Trusting love again

I’ve been in a loving relationship for the past 3 months, possibly the best 3 months of my entire life. He’s the most handsome man, and beyond that, he fills my life with joy in ways I didn’t even know I was missing. I feel protected. I feel supported. I feel wanted.

And yet… I still catch myself waiting for something to go wrong.

This isn’t about him. He’s shown up for me in every way possible, with patience, with presence, and with a kind of consistency I never experienced in my 10-year marriage. A marriage where I often felt emotionally alone, mentally drained, and completely unseen. I got used to working for love. Begging for it, really. So when it arrives naturally, without me having to prove myself or earn it, my nervous system doesn’t know what to do with it.

So here comes the self-sabotage.

The thoughts that whisper, “This is too good to be true.”
The urge to pull away before I get “too attached.”
The stories I tell myself about not being enough—or being “too much.”

It’s wild how a heart that’s been through so much can try to protect itself from the very thing it’s always wanted. But I see it now for what it is: fear disguised as control.

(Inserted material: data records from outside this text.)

Lemma hexcolon_no_bracket s rest : string_forallb is_hexcolon s = true -> s <> "" -> starts (Ascii.eqb "[") (s +:+ rest) = false.
Proof.
  destruct s as [|c s]; [done |]. cbn [string_forallb starts String.append]. rewrite andb_true_iff. intros [Hc _] _.
  destruct (Ascii.eqb_spec "[" c) as [<-|]; done.
Qed.

Lemma dotted_nonempty h : dotted h -> h <> "".
Proof. intros (x1 & x2 & x3 & x4 & -> & (_ & H & _) & _). by destruct x1. Qed.

(** The dotted alternative does not match where a colon comes before a dot. *)
Lemma ends_dotted_colon w s : first_mark s = Some ":"%char -> ends addr_dotted (w, s) = [].
Proof.
  intros Hm. apply ends_seq_stuck. intros q Hq. cbn [ends] in Hq. destruct (at_boundary _); [|by apply elem_of_nil in Hq].
  apply list_elem_of_singleton in Hq as ->. apply ends_seq_stuck. intros [w2 s2] Hq.
  assert (first_mark s2 = Some ":"%char) as H2.
  { apply (ends_upto3_rest _ (fun s => first_mark s = Some ":"%char) _ _) in Hq; [done | | done].
    intros c x Hc. rewrite first_mark_hex; [done |]. unfold is_hex. by rewrite Hc. }
  apply ends_seq_none, ends_seq_none, ends_seq_none, ends_class_none.
  destruct s2 as [|c s2]; [done |]. cbn [starts]. destruct (Ascii.eqb_spec dot c) as [<-|]; done.
Qed.

Lemma hidden_dotted h a p rest :
  ParseAddr h = Some (Addr4 a) -> port_text p -> rest = "" \/ rest = ":" ->
  redactAddrs ((h +:+ p) +:+ rest) = Some ("client" +:+ rest).
Proof.
  intros Ha Hp Hr. pose proof (isAddr_dotted _ _ Ha) as Hd. pose proof (dotted_chars _ Hd) as Hc.
  pose proof (dotted_nonempty _ Hd) as Hn.
  apply (redact_taken _ _ true); [by destruct h | done | |].
  - unfold addrPattern. rewrite string_app_assoc, first_alt_r.
    + apply first_alt_l. apply first_dotted; [done | by apply port_text_part | by destruct Hr as [-> | ->]].
    + apply ends_bracketed_none. by apply hexcolon_no_bracket; [apply hexdot_hexcolon |].
  - unfold redact_match. rewrite has_prefix_bracket, hexcolon_no_bracket by (try apply hexdot_hexcolon; done).
    assert (no_byte ":" h) as Hno by by eapply (no_byte_class is_hexdot).
    assert (isAddr h = true) as Hi by (unfold isAddr; by rewrite Ha).
    rewrite count_byte_app, (count_byte_none ":" h) by done.
    destruct Hp as [-> | (d & -> & Hdd & _)].
    + rewrite string_app_nil_r. simpl. apply cut_byte_None in Hno. rewrite Hno. by rewrite Hi.
    + cbn [count_byte]. rewrite (count_byte_none ":" d) by by eapply (no_byte_class is_digit).
      rewrite Ascii.eqb_refl. simpl. rewrite cut_byte_app by done. by rewrite Hi.
Qed.

Lemma hexcolon_no_close s : string_forallb is_hexcolon s = true -> no_byte "]" s.
Proof. by apply no_byte_class. Qed.

Lemma hidden_bracketed h p rest :
  isAddr h = true -> string_forallb is_zone_in_brackets (zone_text h) = true -> port_text p -> rest = "" \/ rest = ":" ->
  redactAddrs (String "[" (h +:+ String "]" p) +:+ rest) = Some ("client" +:+ rest).
Proof.
  intros Ha Hz Hp Hr.
  assert (exists base zone, h = base +:+ zone /\ string_forallb is_hexcolon base = true /\ base <> "" /\ no_byte "]" zone /\
    (zone = "" \/ exists z, zone = String "%" z /\ z <> "" /\ string_forallb is_zone_in_brackets z = true))
    as (base & zone & -> & Hb & Hbn & Hno & Hzone).
  { destruct (isAddr_shape _ Ha) as [[Hd _] | (base & [Hb Hc] & _ & Hcase)].
    - exists h, "". rewrite string_app_nil_r. split_and!; [done | by apply hexdot_hexcolon, dotted_chars | by apply dotted_nonempty | apply no_byte_nil | by left].
    - assert (base <> "") as Hne by (intros ->; simpl in Hc; lia).
      destruct Hcase as [[-> _] | (z & -> & Hzn & Hzt)].
      + exists base, "". rewrite string_app_nil_r. split_and!; [done.. | apply no_byte_nil | by left].
      + rewrite Hzt in Hz. exists base, (String "%" z). split_and!; [done.. | | right; by exists z].
        apply no_byte_cons. split; [done |]. by eapply (no_byte_class is_zone_in_brackets). }
  destruct (first_bracketed false base zone p rest) as [w' Hf]; [done.. | by apply port_text_part |].
  apply (redact_taken _ _ w'); [done | done | |].
  - unfold addrPattern. apply first_alt_l.
    assert (String "[" ((base +:+ zone) +:+ String "]" p) +:+ rest
      = String "[" (base +:+ zone +:+ String "]" (p +:+ rest))) as -> by (cbn [String.append]; by rewrite !string_app_assoc).
    exact Hf.
  - unfold redact_match. change (has_prefix "[" (String "[" ((base +:+ zone) +:+ String "]" p))) with true. cbv iota.
    change (String "[" ((base +:+ zone) +:+ String "]" p)) with ((String "[" (base +:+ zone)) +:+ String "]" p).
    rewrite cut_byte_app.
    + change (drop_bytes 1 (String "[" (base +:+ zone))) with (base +:+ zone). by rewrite Ha.
    + apply no_byte_cons. split; [done |]. apply no_byte_app. split; [by apply hexcolon_no_close | done].
Qed.

(** What the pattern takes from a text that starts as an IPv6 address does. *)
Lemma first_addr6 s zone rest :
  string_forallb is_hexcolon s = true -> (2 <= count_byte ":" s)%nat -> first_mark s = Some ":"%char ->
  (zone = "" /\ starts is_hexcolon rest = false /\ starts (Ascii.eqb "%") rest = false \/
   exists z, zone = String "%" z /\ z <> "" /\ string_forallb is_zone z = true /\ starts is_zone rest = false) ->
  exists w', first_end addrPattern (false, s +:+ zone +:+ rest) = Some (w', rest).
Proof.
  intros Hs Hn Hm Hz. unfold addrPattern. rewrite first_alt_r, first_alt_r.
  - by apply first_bare6.
  - apply ends_dotted_colon. by rewrite first_mark_app, Hm.
  - apply ends_bracketed_none, hexcolon_no_bracket; [done |]. intros ->. simpl in Hn. lia.
Qed.

Lemma redact_bare6 m t :
  starts (Ascii.eqb "[") m = false -> (2 <= count_byte ":" m)%nat ->
  first_Some (try_cut m) [("", ""); ("", ":"); (":", ""); (":", ":")] = Some t -> redact_match m = Some t.
Proof.
  intros Hb Hn Ht. unfold redact_match. rewrite has_prefix_bracket, Hb.
  destruct (Nat.leb_spec (count_byte ":" m) 1); [lia |]. by rewrite Ht.
Qed.

Lemma try_cut_whole m : isAddr m = true -> try_cut m ("", "") = Some "client".
Proof.
  intros Hm. unfold try_cut, CutPrefix, CutSuffix. cbn [has_prefix String.length drop_bytes].
  assert (has_suffix m "" = true) as -> by (apply has_suffix_spec; exists m; by rewrite string_app_nil_r).
  rewrite Nat.sub_0_r. pose proof (take_bytes_app m "") as Ht. rewrite string_app_nil_r in Ht. by rewrite Ht, Hm.
Qed.

Lemma try_cut_after s : isAddr s = true -> try_cut (s +:+ ":") ("", ":") = Some "client:".
Proof.
  intros Hs. unfold try_cut, CutPrefix, CutSuffix. cbn [has_prefix String.length drop_bytes].
  assert (has_suffix (s +:+ ":") ":" = true) as -> by (apply has_suffix_spec; by exists s).
  rewrite string_length_app. replace (_ - _)%nat with (String.length s) by (simpl; lia). by rewrite take_bytes_app, Hs.
Qed.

Loving someone after leaving a place where love was conditional is terrifying. It makes the safest love feel risky. But I’m learning not to run from it. I’m learning to stay. And thankfully, my new love helps me focus on what we have and not the hypotheticals I tend to conjure up in my mind.

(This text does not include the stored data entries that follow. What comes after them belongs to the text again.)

Definition write_event (s : severity) (msg : string) (w : World) : World * bool :=
  if events_fail w then (w, false)
  else (mkWorld (default_handler w) (stdout w) (buffer w) (events w ++ [(s, msg)]) (stdout_fails w) false, true).

(** [prefixWriter.Write]: the prefix and the line in one write. *)
Definition prefixWriter_Write (prefix b : string) (w : World) : World * (Z * bool) :=
  let '(w', ok) := write_stdout (prefix +:+ b) w in (w', (if ok then slen b else 0%Z, ok)).

(** The fields of the operations, and the groups that are open after them. *)
Fixpoint op_fields (groups : list string) (ops : list op) : list (list string * attr) * list string :=
  match ops with
  | [] => ([], groups)
  | WithAttrs l :: ops' =>
      let '(fs, g) := op_fields groups ops' in ((map (fun a => (groups, a)) l ++ fs)%list, g)
  | WithGroup name :: ops' => op_fields (if (name =? "")%string then groups else groups ++ [name])%list ops'
  end.

Section Slog.
Context `{SlogFormat}.

(** The fields of a record: the time, the level and the message, what was added
    to the handler, and the attributes of the record. *)
Definition record_fields (ops : list op) (r : record) : list (list string * attr) :=
  let '(fs, groups) := op_fields [] ops in
  (match r_time r with Some t => [([], mkAttr TimeKey t)] | None => [] end
   ++ [([], mkAttr LevelKey (level_text (r_level r))); ([], mkAttr MessageKey (r_msg r))]
   ++ fs ++ map (fun a => (groups, a)) (r_attrs r))%list.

And maybe that’s the biggest shift of all—not just being loved, but believing I deserve it.

But here’s the difference now: I’m not alone in it.

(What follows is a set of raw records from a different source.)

Definition cache_families (v : Z * Z * Z) : list Family :=
  let '(misses, size, dropped) := v in
  [counter_ "shole_cache_misses_total" "DNS cache misses (sent upstream, or refused at the forward limit)." misses;
   gauge_ "shole_cache_size" "Current number of entries in the DNS response cache." size;
   counter_ "shole_cache_dropped_total" "DNS cache entries dropped because the cache was full of unexpired entries." dropped].

Definition families_after (store : Store) (f : MetricFns) : list Family :=
  ([gauge_ "shole_blocklist_size" "Current number of domains in the block set." (Len store)]
   ++ (if (0 <? lenZ (Sources store))%Z
       then [mkFamily "shole_blocklist_source_size" "Domains contributed by one blocklist source (pre-dedup)." "gauge"
               (map (source_sample src_Count) (Sources store));
             mkFamily "shole_blocklist_source_stale" "Whether a blocklist source is serving stale or no data (1) or fresh data (0)." "gauge"
               (map (source_sample (fun src => if src_Stale src then 1 else 0)%Z) (Sources store))]
       else [])
   ++ [gauge_ "shole_allowlist_size" "Current number of domains in the runtime allowlist." (AllowlistLen store)]
   ++ when_set (mf_db f) (fun n =>
        [counter_ "shole_query_log_dropped_total" "Query log entries dropped because the writer queue was full." n])
   ++ when_set (mf_refused f) (fun n =>
        [counter_ "shole_refused_total" "Queries refused because they came from outside the LAN." n])
   ++ when_set (mf_forwardLimited f) (fun n =>
        [counter_ "shole_forward_limited_total" "Queries answered SERVFAIL at once because the limit of queries waiting for an upstream was reached." n])
   ++ when_set (mf_plaintext f) (fun n =>
        [counter_ "shole_upstream_plaintext_fallback_total" "Queries sent to a plain upstream because every DoH upstream had failed." n])
   ++ when_set (mf_fileDropped f) (fun n =>
        [counter_ "shole_query_log_file_dropped_total" "Query log lines dropped because the file or standard-output writer fell behind." n])
   ++ writeRuntimeGauges (mf_runtime f))%list.

(** [handleMetrics]: what it prints, and whether it panics. *)
Definition handleMetrics_families (snap : Summary) (store : Store) (f : MetricFns) : list Family * bool :=
  match mf_cache f with
  | None => (families_before snap f ++ families_after store f, false)
  | Some (Some v) => (families_before snap f ++ cache_families v ++ families_after store f, false)
  | Some None => (families_before snap f, true)
  end%list.
End metrics.

(** ** The text *)

Inductive line :=
  | Help (name text : string)
  | Type_ (name kind : string)
  | Sample (name : string) (label : option (string * string)) (v : Z).

Definition family_lines (m : Family) : list line :=
  Help (fm_name m) (fm_help m) :: Type_ (fm_name m) (fm_kind m)
    :: map (fun s => Sample (fm_name m) (fst s) (snd s)) (fm_samples m).

Definition label_text (label : option (string * string)) : string :=
  match label with
  | None => ""
  | Some (k, v) => "{" +:+ k +:+ "=" +:+ String quote_char (escapeLabel v +:+ String quote_char "}")
  end.

Definition line_text (l : line) : string :=
  match l with
  | Help name text => "# HELP " +:+ name +:+ " " +:+ text
  | Type_ name kind => "# TYPE " +:+ name +:+ " " +:+ kind
  | Sample name label v => name +:+ label_text label +:+ " " +:+ Itoa v
  end.

Fixpoint lines_text (ls : list string) : string :=
  match ls with [] => "" | l :: ls' => l +:+ String lf (lines_text ls') end.

Definition metrics_text (ms : list Family) : string := lines_text (map line_text (flat_map family_lines ms)).

(** ** A reader of the text *)

Definition name_char (c : ascii) : bool := is_lower c || is_digit c || Ascii.eqb c "_"%char.

Fixpoint cut_name (s : string) : string * string :=
  match s with
  | "" => ("", "")
  | String c s' => if name_char c then let '(n, r) := cut_name s' in (String c n, r) else ("", s)
  end.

When those insecurities creep in, he sees them. Not because I’m dramatic or making a scene—but because he pays attention. He notices when I get quiet. He hears the shift in my tone. He recognizes when I start pulling away, even slightly—and instead of retreating, he leans in.

He reassures me in the ways I didn’t know I needed. He tells me I’m safe. He reminds me that he’s here, and that he’s not going anywhere. He listens—without trying to fix me. He doesn’t shame me for the damage someone else left behind.

He just… stays.

And that has been one of the most healing things I’ve ever experienced.

Loving someone after leaving a place where love was conditional is terrifying. It makes even the safest love feel risky. But I’m learning not to run from it. I’m learning to trust not just him, but myself.

Because maybe I’m not broken—maybe I’ve just never had the right kind of love until now.

And maybe, just maybe, I do deserve this.